O CAMPEADOR DE INQUIETUDES

Joaquim Moncks (*)

Em mãos os arquivos originais de Moisés Menezes, bom e antigo amigo: escritor, poeta e compositor. Homem multifacetado, com uma bonomia capaz de chamar a atenção dos que circulam em nosso meio literário-associativo e nos festivais de poesia e música por este Rio Grande de Deus e alhures. Recruta-me para falar à posteridade e atendo ao chamamento, meio assustado com sua pujança varonil sexagenária, verbalizada em temáticas variegadas.

Nesta obra – uma espécie de rememoração de seu acervo literário de palco, livretos e esparsos internéticos, livros, discos, revistas e outros registros – o peregrino autoral comparece ajoujado a vários conhecedores de sua ótica andarilha de vastidões emocionais e intelectivas, sendo que em cada uma delas está o menino de Tupanciretã – a Terra da mãe de Deus, que se fez homem e libertário de ideias e anseios.

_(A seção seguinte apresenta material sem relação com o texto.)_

(* ===== verification/EwahRange.v ===== *)
(** The range over an EWAH bitmap: [class ewah_bitmap_range] of
    [libvast/include/vast/ewah_bitmap.hpp] and [libvast/src/ewah_bitmap.cpp],
    and the proof that the EWAH bitmap implements the bitmap concept. *)

From S2P Require Import Prelude Word Bits BitmapConcept EwahBitmap.

Module ewah_bitmap_range.
Import ewah_word.

Record ewah_bitmap_range := mk {
  bm_ : ewah_bitmap.ewah_bitmap;
  next_ : N;
  num_dirty_ : N;
  bits_ : bits.bits
}.

(** The loop of [scan] that merges the markers behind a marker without literal
    blocks: the length of the run, [num_dirty_] and [next_]. Every iteration
    moves [next_] forward, so the number of blocks is fuel enough. *)
Fixpoint merge_markers (fuel : nat) (blocks : list N) (data length num_dirty next : N)
    : N * N * N :=
  match fuel with
  | O => (length, num_dirty, next)
  | S fuel =>
      if (num_dirty =? 0) && (next + 2 <? lenN blocks) then
        let next_marker := vec_at blocks (next + 1) in
        let next_type := marker_type next_marker in
        if (next_type && (data =? 0)) || (negb next_type && negb (data =? 0))
        then (length, num_dirty, next)
        else merge_markers fuel blocks data
               (length +u (marker_num_clean next_marker *u word.width))
               (marker_num_dirty next_marker) (next + 1)
      else (length, num_dirty, next)
  end.

(** [scan]; it calls itself only behind a marker without clean words. *)
Fixpoint scan_loop (fuel : nat) (rng : ewah_bitmap_range) : ewah_bitmap_range :=
  match fuel with
  | O => rng
  | S fuel =>
      let blocks := ewah_bitmap.blocks (bm_ rng) in
      let block := vec_at blocks (next_ rng) in
      if next_ rng + 1 =? lenN blocks then
        let partial := ewah_bitmap.size (bm_ rng) mod word.width in
        mk (bm_ rng) (next_ rng) (num_dirty_ rng)
          (bits.make block (if partial =? 0 then word.width else partial))
      else if 0 <? num_dirty_ rng then
        mk (bm_ rng) (next_ rng) (num_dirty_ rng - 1) (bits.make block word.width)
      else
        let num_clean := marker_num_clean block in
        let num_dirty := marker_num_dirty block in
        if num_clean =? 0 then
          scan_loop fuel (mk (bm_ rng) (next_ rng + 1) num_dirty (bits_ rng))
        else
          let data := if marker_type block then word.all else word.none in
          let length := num_clean *u word.width in
          let '(length, num_dirty, next) :=
            merge_markers (List.length blocks) blocks data length num_dirty (next_ rng) in
          mk (bm_ rng) next num_dirty (bits.make data length)
  end.
Definition scan (rng : ewah_bitmap_range) : ewah_bitmap_range :=
  scan_loop (length (ewah_bitmap.blocks (bm_ rng))) rng.

(** The constructor. *)
Definition make (bm : ewah_bitmap.ewah_bitmap) : ewah_bitmap_range :=
  let rng := mk bm 0 0 bits.nil in
  if ewah_bitmap.empty bm then rng else scan rng.

Definition done (rng : ewah_bitmap_range) : bool :=
  next_ rng =? lenN (ewah_bitmap.blocks (bm_ rng)).

Definition next (rng : ewah_bitmap_range) : ewah_bitmap_range :=
  let rng := mk (bm_ rng) (next_ rng + 1) (num_dirty_ rng) (bits_ rng) in
  if next_ rng =? lenN (ewah_bitmap.blocks (bm_ rng)) then rng else scan rng.

(** [for (auto xs : rng)] through the iterators of [bit_range_base]. *)
Fixpoint collect (fuel : nat) (rng : ewah_bitmap_range) : list bits.bits :=
  match fuel with
  | O => []
  | S fuel => if done rng then [] else bits_ rng :: collect fuel (next rng)
  end.

(** [bit_range(const ewah_bitmap&)], as the sequence it yields. *)
Definition bit_range (bm : ewah_bitmap.ewah_bitmap) : list bits.bits :=
  collect (length (ewah_bitmap.blocks bm) + 1) (make bm).

End ewah_bitmap_range.

Section range.
Import ewah_word ewah_bitmap_range.
Implicit Types (pre rest : list N).

Lemma decode_marker b c rest n :
  ewah_bitmap.decode 0 (b :: c :: rest) n =
  reps (64 * marker_num_clean b) (marker_type b) ++
    ewah_bitmap.decode (marker_num_dirty b) (c :: rest) n.
Proof. done. Qed.

Lemma clean_length b :
  marker_num_clean b *u word.width = 64 * marker_num_clean b.
Proof.
  pose proof (marker_num_clean_le b). rewrite marker_clean_max_val in *.
  rewrite wrap_small; unfold word.width; lia.
Qed.

Lemma vec_at_next pre b c rest : vec_at (pre ++ b :: c :: rest) (lenN pre + 1) = c.
Proof.
  replace (pre ++ b :: c :: rest) with ((pre ++ [b]) ++ c :: rest)
    by (by rewrite <- app_assoc).
  replace (lenN pre + 1) with (lenN (pre ++ [b])) by (autorewrite with lendb; lia).
  apply vec_at_middle.
Qed.

Definition run_word (t : bool) : N := if t then word.all else word.none.

Lemma incompatible_run (t t' : bool) :
  (t' && (run_word t =? 0)) || (negb t' && negb (run_word t =? 0)) = negb (eqb t' t).
Proof. by destruct t, t'. Qed.

Lemma merge_markers_spec fuel pre b rest t len d n :
  rest ≠ [] → (length rest <= fuel)%nat →
  lenN (reps len t ++ ewah_bitmap.decode d rest n) < 2 ^ 64 →
  ∃ len' d' pre' b' rest',
    merge_markers fuel (pre ++ b :: rest) (run_word t) len d (lenN pre) =
      (len', d', lenN pre') ∧
    pre ++ b :: rest = pre' ++ b' :: rest' ∧ (length rest' <= length rest)%nat ∧ rest' ≠ [] ∧
    len <= len' ∧
    reps len t ++ ewah_bitmap.decode d rest n =
    reps len' t ++ ewah_bitmap.decode d' rest' n.
Proof.
  revert pre b rest len d. induction fuel as [|fuel IH]; intros pre b rest len d Hr Hf Hlen.
  { destruct rest; [done|cbn in Hf; lia]. }
  destruct rest as [|c [|c' rest]]; [done| |].
  - cbn [merge_markers]. rewrite (proj2 (N.ltb_ge _ _)) by (autorewrite with lendb; lia).
    rewrite andb_false_r. by exists len, d, pre, b, [c].
  - cbn [merge_markers]. rewrite (proj2 (N.ltb_lt _ _)) by (autorewrite with lendb; lia).
    rewrite andb_true_r, vec_at_next, incompatible_run.
    destruct (N.eqb_spec d 0) as [->|]; [|by exists len, d, pre, b, (c :: c' :: rest)].
    destruct (eqb_spec (marker_type c) t) as [Ht|]; cbn [negb];
      [|by exists len, 0, pre, b, (c :: c' :: rest)].
    rewrite clean_length. rewrite decode_marker, Ht, app_assoc, <- reps_add in Hlen.
    rewrite wrap_small by (autorewrite with lendb in Hlen; lia).
    destruct (IH (pre ++ [b]) c (c' :: rest) (len + 64 * marker_num_clean c)
      (marker_num_dirty c)) as (len' & d' & pre' & b' & rest' & Heq & Hsplit & Hl & Hne & Hle & Hb);
      [done|cbn in Hf |- *; lia|done|].
    exists len', d', pre', b', rest'.
    rewrite <- app_assoc in Heq, Hsplit. cbn [app] in Heq, Hsplit.
    replace (lenN pre + 1) with (lenN (pre ++ [b])) by (autorewrite with lendb; lia).
    split; [done|]. split; [done|]. split; [cbn in Hl |- *; lia|]. split; [done|].
    split; [lia|]. by rewrite decode_marker, Ht, app_assoc, <- reps_add.
Qed.

Lemma last_size_bounds n : 0 < ewah_bitmap.last_size n ∧ ewah_bitmap.last_size n <= 64.
Proof.
  unfold ewah_bitmap.last_size. change word.width with 64.
  pose proof (N.mod_lt n 64 ltac:(done)).
  destruct (N.eqb_spec (n mod 64) 0) as [|?%N.neq_0_lt_0]; lia.
Qed.

(** A marker with clean words, merged with the compatible ones behind it. *)
Lemma scan_run_spec pre b c rest n :
  marker_num_clean b ≠ 0 →
  lenN (ewah_bitmap.decode 0 (b :: c :: rest) n) < 2 ^ 64 →
  ∃ len' d' pre' b' rest',
    merge_markers (length (pre ++ b :: c :: rest)) (pre ++ b :: c :: rest)
      (run_word (marker_type b)) (marker_num_clean b *u word.width)
      (marker_num_dirty b) (lenN pre) = (len', d', lenN pre') ∧
    pre ++ b :: c :: rest = pre' ++ b' :: rest' ∧
    (length rest' < length (b :: c :: rest))%nat ∧
    let bs' := bits.make (run_word (marker_type b)) len' in
    bits.wf bs' ∧ bits.size bs' ≠ 0 ∧
    ewah_bitmap.decode 0 (b :: c :: rest) n =
      bits.to_list bs' ++ ewah_bitmap.decode d' rest' n.
Proof.
  intros Hc Hlen. rewrite decode_marker in *. rewrite clean_length.
  destruct (merge_markers_spec (length (pre ++ b :: c :: rest)) pre b (c :: rest)
    (marker_type b) (64 * marker_num_clean b) (marker_num_dirty b) n)
    as (len' & d' & pre' & b' & rest' & -> & Hsp & Hl & Hne & Hle & Hbits);
    [done|rewrite length_app; cbn; lia|done|].
  rewrite Hbits in Hlen |- *. autorewrite with lendb in Hlen.
  exists len', d', pre', b', rest'.
  assert (run_word (marker_type b) = word.none ∨ run_word (marker_type b) = word.all)
    as Hrun by (destruct (marker_type b); auto).
  split; [done|]. split; [done|]. split; [cbn in Hl |- *; lia|]. cbn zeta.
  split; [apply bits_make_wf; auto; [by destruct (marker_type b)|unfold is_u64; lia]|].
  split; [cbn; lia|]. rewrite bits_make_run by done. by destruct (marker_type b).
Qed.

(** One [scan]: it consumes blocks and leaves their bits in [bits_]. *)
Lemma scan_loop_spec fuel bm pre rest d bs :
  ewah_bitmap.blocks_ bm = pre ++ rest → rest ≠ [] → (length rest <= fuel)%nat →
  Forall is_u64 rest →
  let n := ewah_bitmap.last_size (ewah_bitmap.num_bits_ bm) in
  lenN (ewah_bitmap.decode d rest n) < 2 ^ 64 →
  ∃ pre' b' rest' d' bs',
    scan_loop fuel (mk bm (lenN pre) d bs) = mk bm (lenN pre') d' bs' ∧
    pre ++ rest = pre' ++ b' :: rest' ∧ (length rest' < length rest)%nat ∧
    bits.wf bs' ∧ bits.size bs' ≠ 0 ∧
    ewah_bitmap.decode d rest n = bits.to_list bs' ++ ewah_bitmap.decode d' rest' n.
Proof.
  intros Hbs Hr Hf Hu n. revert pre rest d bs Hbs Hr Hf Hu.
  induction fuel as [|fuel IH]; intros pre rest d bs Hbs Hr Hf Hu Hlen.
  { destruct rest; [done|cbn in Hf; lia]. }
  destruct (last_size_bounds (ewah_bitmap.num_bits_ bm)) as [Hn Hn']. fold n in Hn, Hn'.
  destruct rest as [|b rest]; [done|]. apply Forall_cons_iff in Hu as [Hb Hu].
  cbn [scan_loop]. unfold ewah_bitmap.blocks. cbn [bm_ next_ num_dirty_ bits_].
  rewrite Hbs, vec_at_middle. destruct rest as [|c rest].
  { rewrite (proj2 (N.eqb_eq _ _)) by (autorewrite with lendb; lia).
    exists pre, b, [], d, (bits.make b n). split; [done|]. split; [done|].
    split; [cbn; lia|]. split; [apply bits_make_wf; auto with u64db|].
    split; [cbn; lia|]. by rewrite bits_make_to_list, app_nil_r. }
  rewrite (proj2 (N.eqb_neq _ _)) by (autorewrite with lendb; lia).
  destruct (N.ltb_spec 0 d) as [Hd|Hd].
  { exists pre, b, (c :: rest), (d - 1), (bits.make b 64). split; [done|]. split; [done|].
    split; [cbn; lia|]. split; [apply bits_make_wf; auto with u64db|]. split; [done|].
    rewrite bits_make_to_list by done. cbn [ewah_bitmap.decode].
    by rewrite (proj2 (N.ltb_lt 0 d)). }
  replace d with 0 in * by lia.
  destruct (N.eqb_spec (marker_num_clean b) 0) as [Hc|Hc].
  - rewrite decode_marker, Hc in Hlen |- *. cbn [N.mul reps N.to_nat replicate app] in *.
    replace (lenN pre + 1) with (lenN (pre ++ [b])) by (autorewrite with lendb; lia).
    destruct (IH (pre ++ [b]) (c :: rest) (marker_num_dirty b) bs)
      as (pre' & b' & rest' & d' & bs' & Heq & Hsp & Hl & Hrest);
      [by rewrite <- app_assoc|done|cbn in Hf |- *; lia|done|done|].
    exists pre', b', rest', d', bs'. rewrite <- app_assoc in Hsp. cbn [app] in Hsp.
    split; [done|]. split; [done|]. split; [cbn in Hl |- *; lia|done].
  - destruct (scan_run_spec pre b c rest n Hc Hlen)
      as (len' & d' & pre' & b' & rest' & Heq & Hsp & Hl & Hrest).
    exists pre', b', rest', d', (bits.make (run_word (marker_type b)) len').
    fold (run_word (marker_type b)). by rewrite Heq.
Qed.

Lemma collect_spec fuel bm pre b rest d bs :
  let n := ewah_bitmap.last_size (ewah_bitmap.num_bits_ bm) in
  ewah_bitmap.blocks_ bm = pre ++ b :: rest → (length rest < fuel)%nat →
  Forall is_u64 (ewah_bitmap.blocks_ bm) → bits.wf bs → bits.size bs ≠ 0 →
  lenN (ewah_bitmap.decode d rest n) < 2 ^ 64 →
  let xs := collect (S fuel) (mk bm (lenN pre) d bs) in
  Forall bits.wf xs ∧ Forall (λ x, bits.size x ≠ 0) xs ∧
  range_bits xs = bits.to_list bs ++ ewah_bitmap.decode d rest n.
Proof.
  intros n. revert pre b rest d bs.
  induction fuel as [|fuel IH]; intros pre b rest d bs Hbs Hf Hu Hwf Hne Hlen; [lia|].
  cbn zeta. remember (S fuel) as f eqn:Ef. cbn [collect]. unfold done, next, ewah_bitmap.blocks.
  cbn [bm_ next_ num_dirty_ bits_]. rewrite Hbs.
  rewrite (proj2 (N.eqb_neq _ _)) by (autorewrite with lendb; lia). rewrite range_bits_cons.
  replace (lenN pre + 1) with (lenN (pre ++ [b])) by (autorewrite with lendb; lia).
  destruct rest as [|c rest].
  - rewrite (proj2 (N.eqb_eq _ _)) by (autorewrite with lendb; lia). subst f.
    cbn [collect]. unfold done, ewah_bitmap.blocks. cbn [bm_ next_]. rewrite Hbs, N.eqb_refl.
    split_and!; [by apply Forall_singleton..|done].
  - rewrite (proj2 (N.eqb_neq _ _)) by (autorewrite with lendb; lia). unfold scan.
    cbn [bm_]. unfold ewah_bitmap.blocks. rewrite Hbs.
    destruct (scan_loop_spec (length (pre ++ b :: c :: rest)) bm (pre ++ [b]) (c :: rest) d bs)
      as (pre' & b' & rest' & d' & bs' & -> & Hsp & Hl & Hwf' & Hne' & Hdec);
      [by rewrite Hbs, <- app_assoc|done|rewrite length_app; cbn; lia| |done|].
    { rewrite Hbs in Hu. apply Forall_app in Hu as [_ Hu]. by apply Forall_cons_iff in Hu as [_ Hu]. }
    rewrite <- app_assoc in Hsp. cbn [app] in Hsp. fold n in Hdec. rewrite Hdec in Hlen |- *.
    autorewrite with lendb in Hlen. subst f.
    destruct (IH pre' b' rest' d' bs') as (Hxs & Hxs' & Hb);
      [congruence|cbn in Hf, Hl; lia|done..|lia|].
    split_and!; [by constructor..|]. by rewrite Hb.
Qed.

Lemma ewah_bit_range_spec bm :
  ewah_inv bm →
  Forall bits.wf (bit_range bm) ∧ Forall (λ x, bits.size x ≠ 0) (bit_range bm) ∧
  range_bits (bit_range bm) = ewah_bitmap.to_list bm.
Proof.
  intros Hinv. pose proof (ewah_size_spec bm Hinv) as [Hsize Hmax].
  destruct Hinv as [|bs lm l x k Hsh Hk Hk' Hx Hnb]; [by cbn|].
  set (bm := ewah_bitmap.mk _ _ _) in *.
  unfold bit_range, make, ewah_bitmap.empty, ewah_bitmap.blocks, scan.
  rewrite (proj2 (N.eqb_neq _ 0)) by (cbn; lia). cbn [bm_].
  assert (Forall is_u64 (ewah_bitmap.blocks_ bm)) as Hu.
  { apply Forall_app. split; [by eapply shape_u64|].
    apply Forall_singleton. by eapply is_u64_below. }
  destruct (scan_loop_spec (length (ewah_bitmap.blocks_ bm)) bm [] (ewah_bitmap.blocks_ bm) 0 bits.nil)
    as (pre' & b' & rest' & d' & bs' & Heq & Hsp & Hl & Hwf' & Hne' & Hdec);
    [done|by destruct bs|done|done|fold (ewah_bitmap.to_list bm); unfold max_size in *; lia|].
  change (lenN []) with 0 in Heq. unfold ewah_bitmap.blocks. rewrite Heq. rewrite Nat.add_1_r.
  fold (ewah_bitmap.to_list bm) in Hdec.
  destruct (collect_spec (length (ewah_bitmap.blocks_ bm)) bm pre' b' rest' d' bs')
    as (? & ? & ->); try done.
  rewrite Hdec in Hsize. autorewrite with lendb in Hsize. unfold max_size in *. lia.
Qed.
End range.

(** ** The EWAH bitmap is a bitmap *)

#[export] Instance ewah_bitmap_ops : BitmapOps ewah_bitmap.ewah_bitmap := {
  bm_nil := ewah_bitmap.nil;
  bm_size := ewah_bitmap.size;
  bm_append_bit := ewah_bitmap.append_bit;
  bm_append_bits := ewah_bitmap.append_bits;
  bm_append_block := ewah_bitmap.append_block;
  bm_flip := ewah_bitmap.flip;
  bit_range := ewah_bitmap_range.bit_range
}.

#[refine, export] Instance ewah_bitmap_bitmap : Bitmap ewah_bitmap.ewah_bitmap := {|
  bm_wf := ewah_inv;
  bm_list := ewah_bitmap.to_list;
  bm_append_bit_spec := ewah_append_bit_spec;
  bm_append_bits_spec := ewah_append_bits_spec;
  bm_flip_spec := ewah_flip_spec
|}.
Proof.
  - abstract (intros b Hb; destruct (ewah_size_spec b Hb) as [<- ?]; done).
  - abstract (split; [constructor|done]).
  - abstract (intros b Hb; by apply ewah_size_spec).
  - abstract (intros; by apply ewah_append_block_spec).
  - abstract (intros b Hb; destruct (ewah_bit_range_spec b Hb) as (? & Hne & ?);
      split; [done|]; split; [by apply seqs_ok_nonempty|done]).
Defined.

#[export] Instance ewah_bitmap_strict : StrictRange ewah_bitmap.ewah_bitmap.
Proof. intros b Hb. by apply ewah_bit_range_spec. Qed.
(* ===== verification/BitmapAlgorithms.v ===== *)
(** The algorithms over bitmaps that look at whole sequences of bits:
    [libvast/include/vast/bitmap_algorithms.hpp], without the ranges
    [bitwise_range] and [select_range]. *)

From S2P Require Import Prelude Word Bits BitmapConcept.

Module bitmap_algorithms.

(** ** Binary operations *)

Section binary.
Context {R L H : Type} `{BitmapOps R, BitmapOps L, BitmapOps H}.
Implicit Types op : N → N → N.

(** The body of the loop of [binary_eval] up to the refill: the sequence
    appended to the result and what is left of the two current sequences. *)
Definition eval_step op (lhs_bits rhs_bits : bits.bits) : bits.bits * bits.bits * bits.bits :=
  let data := op (bits.data lhs_bits) (bits.data rhs_bits) in
  if bits.is_run lhs_bits && negb (bits.is_run rhs_bits) then
    (bits.make data (bits.size rhs_bits),
     bits.drop lhs_bits (bits.size rhs_bits), bits.nil)
  else if negb (bits.is_run lhs_bits) && bits.is_run rhs_bits then
    (bits.make data (bits.size lhs_bits),
     bits.nil, bits.drop rhs_bits (bits.size lhs_bits))
  else
    let min := N.min (bits.size lhs_bits) (bits.size rhs_bits) in
    (bits.make data min, bits.drop lhs_bits min, bits.drop rhs_bits min).

(** [*begin++] when the current sequence is used up. *)
Definition refill (cur : bits.bits) (rest : list bits.bits) : bits.bits * list bits.bits :=
  if bits.empty cur then
    match rest with
    | [] => (cur, [])
    | next :: rest => (next, rest)
    end
  else (cur, rest).

(** The loop of [binary_eval]. Every iteration uses up one of the current
    sequences, so the sequences of both ranges are fuel enough. *)
Fixpoint eval_loop op (fuel : nat) (result : R) (lhs_bits : bits.bits)
    (lhs : list bits.bits) (rhs_bits : bits.bits) (rhs : list bits.bits)
    : R * (bits.bits * list bits.bits) * (bits.bits * list bits.bits) :=
  match fuel with
  | O => (result, (lhs_bits, lhs), (rhs_bits, rhs))
  | S fuel =>
      if negb (bits.empty lhs_bits) && negb (bits.empty rhs_bits) then
        let '(out, lhs_bits, rhs_bits) := eval_step op lhs_bits rhs_bits in
        let result := bitmap_base.append_seq result out in
        let '(lhs_bits, lhs) := refill lhs_bits lhs in
        let '(rhs_bits, rhs) := refill rhs_bits rhs in
        eval_loop op fuel result lhs_bits lhs rhs_bits rhs
      else (result, (lhs_bits, lhs), (rhs_bits, rhs))
  end.

(** [FillLHS] and [FillRHS]. *)
Definition fill (flag : bool) (result : R) (rest : bits.bits * list bits.bits) : R :=
  if flag then
    let result :=
      if negb (bits.empty rest.1) then bitmap_base.append_seq result rest.1 else result in
    foldl bitmap_base.append_seq result rest.2
  else result.

(** The first sequence of an operand and the iterator behind it. *)
Definition start {B} `{BitmapOps B} (bm : B) : bits.bits * list bits.bits :=
  if bitmap_base.empty bm then (bits.nil, bit_range bm)
  else match bit_range bm with
       | [] => (bits.nil, [])
       | x :: xs => (x, xs)
       end.

(** [binary_eval] *)
Definition binary_eval (fill_lhs fill_rhs : bool) (lhs : L) (rhs : H) op : R :=
  let '(lhs_bits, lhs_rest) := start lhs in
  let '(rhs_bits, rhs_rest) := start rhs in
  let fuel := S (S (length lhs_rest + length rhs_rest)) in
  let '(result, lhs_left, rhs_left) :=
    eval_loop op fuel bm_nil lhs_bits lhs_rest rhs_bits rhs_rest in
  let result := fill fill_lhs result lhs_left in
  let result := fill fill_rhs result rhs_left in
  let max_size := N.max (bm_size lhs) (bm_size rhs) in
  bm_append_bits result false (max_size - bm_size result).

Definition binary_and (lhs : L) (rhs : H) : R :=
  binary_eval false false lhs rhs (λ x y, x &u y).
Definition binary_or (lhs : L) (rhs : H) : R :=
  binary_eval true true lhs rhs (λ x y, x |u y).
Definition binary_xor (lhs : L) (rhs : H) : R :=
  binary_eval true true lhs rhs (λ x y, x ^u y).
Definition binary_nand (lhs : L) (rhs : H) : R :=
  binary_eval true false lhs rhs (λ x y, x &u (~u y)).
Definition binary_nor (lhs : L) (rhs : H) : R :=
  binary_eval true true lhs rhs (λ x y, x |u (~u y)).

End binary.

(** ** Queries *)

Section queries.
Context {B : Type} `{BitmapOps B}.

(** The number of [bit] in one sequence. *)
Definition seq_count (bit : bool) (b : bits.bits) : N :=
  if bit then bits.rank true b else bits.size b - bits.rank true b.

Fixpoint rank_loop (bit : bool) (i n result : N) (rng : list bits.bits) : N :=
  match rng with
  | [] => result
  | b :: rng =>
      if (n <=? i) && (i <? n + bits.size b) then result + bits.rank_upto bit b (i - n)
      else rank_loop bit i (n + bits.size b) (result + seq_count bit b) rng
  end.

A Poesia lhe toma o espírito e ele se faz campeador, como El Cid, na saga espanhola ancestral.

A peça literária é o andejo espírito subjacente ao homem revelado, suas fantasias e farsas, bem como relatou o grande bruxo e alquimista Fernando Pessoa em seu “Autopsicografia”. Em cada linha, um a um dos seus analistas e confrades comentaristas colocam autor e personagem no caminho do leitor e salientam o seu espiritual com talento e justeza. Cada qual com suas peculiaridades e modos de abordagem e pessoalidade crítica.

O poeta transita no poema em AS SETE FACES, pág..., dilatando a Poesia itinerária: “A face nua primeira/ da pampa longe do gado,/ distante de seus cavalos/ antes das lanças e espadas./ O ancestral pescador/ caçador e coletor./ Seu sustento, sua vida/ advém da natureza,/ harmoniza com o meio/ exploração racional./ Um viver sem sobressaltos/ natureza – homem – tempo.”.

Pretendeu tracejar a historiografia do peregrinar primitivo no território da província de São Pedro e plasmou o itinerário da humana criatura sobre si mesma, a qualquer tempo e quadra memorial. A liminar silhueta pétrea de Drummond em “No meio do caminho”, de 1928, se refaz aqui com transcendência e sugestionalidade. É o homem a vencer os antagonismos, as antíteses que forçarão a que marque a ferro e fogo a sua passagem, a sua peregrinação simbiótica. O homem é fruto do meio, segundo nos ensina a escola mesológica de Émile Durkheim, e me parece coerente, mercê de variantes que se agregam no decurso do roteiro terreno.

A reminiscência pastoril está vivificada no poeta Menezes e sua saga, porém é o pastor de ideias, o campeador lírico em seu território: “Depois a paz nas campinas/ nos setembros, remembrança/ tiros de laço, ginetes/ crioulos potros levitam/ por sobre as flores dos pastos. / A face linda do poema/ que vem sorrir feiticeira/ na moldura da janela.”.

Sempre haverá lugar para a Poética no espírito do humano ser, porque ela caracteriza o seu respirar alquímico em estado de pureza: flor e semente... Como estas que ora estão sendo colocadas nos canteiros de nossos acervos de solidão e musgo. O antigo, o presente e o futuro – num andejar de taura proletário – de pioneiro desde os seus primórdios territoriais. Para o incesto de quem se sabe raiz e sementeira. Sobranceiro testemunho de quem pretendeu e deseja a confraternidade pela palavra.

Sejam muito bem-vindos a este universo fraterno de quem é, antes de tudo, um condenado ao pensar. Como não poderá deixar de ser, teremos “molduras” para nossas janelas. E sonharemos futuro e pátria – como o universal F. Pessoa – a partir da Palavra.

Os ventos de coxilhas e pampas imaginários soprarão memorialmente sobre nossas pegadas. Porque assim sugere o poeta em suas alegorias. No mais, tudo é passagem. O que importa é andar e andar, “ e ao retornar terei certeza, enfim,/ haver encontrado o guri que fui.”.(Carta aberta..., pág...).

E dane-se a inquietude...

Passo de Torres/SC, 12 de março de 2015.

(*) Membro titular na Academia Rio-Grandense de Letras, sediada em Porto Alegre/RS.

– O texto destina-se às abas do livro “Peregrinas Inquietudes”, de Moisés Menezes, emérito poeta e escritor gaúcho e brasileiro.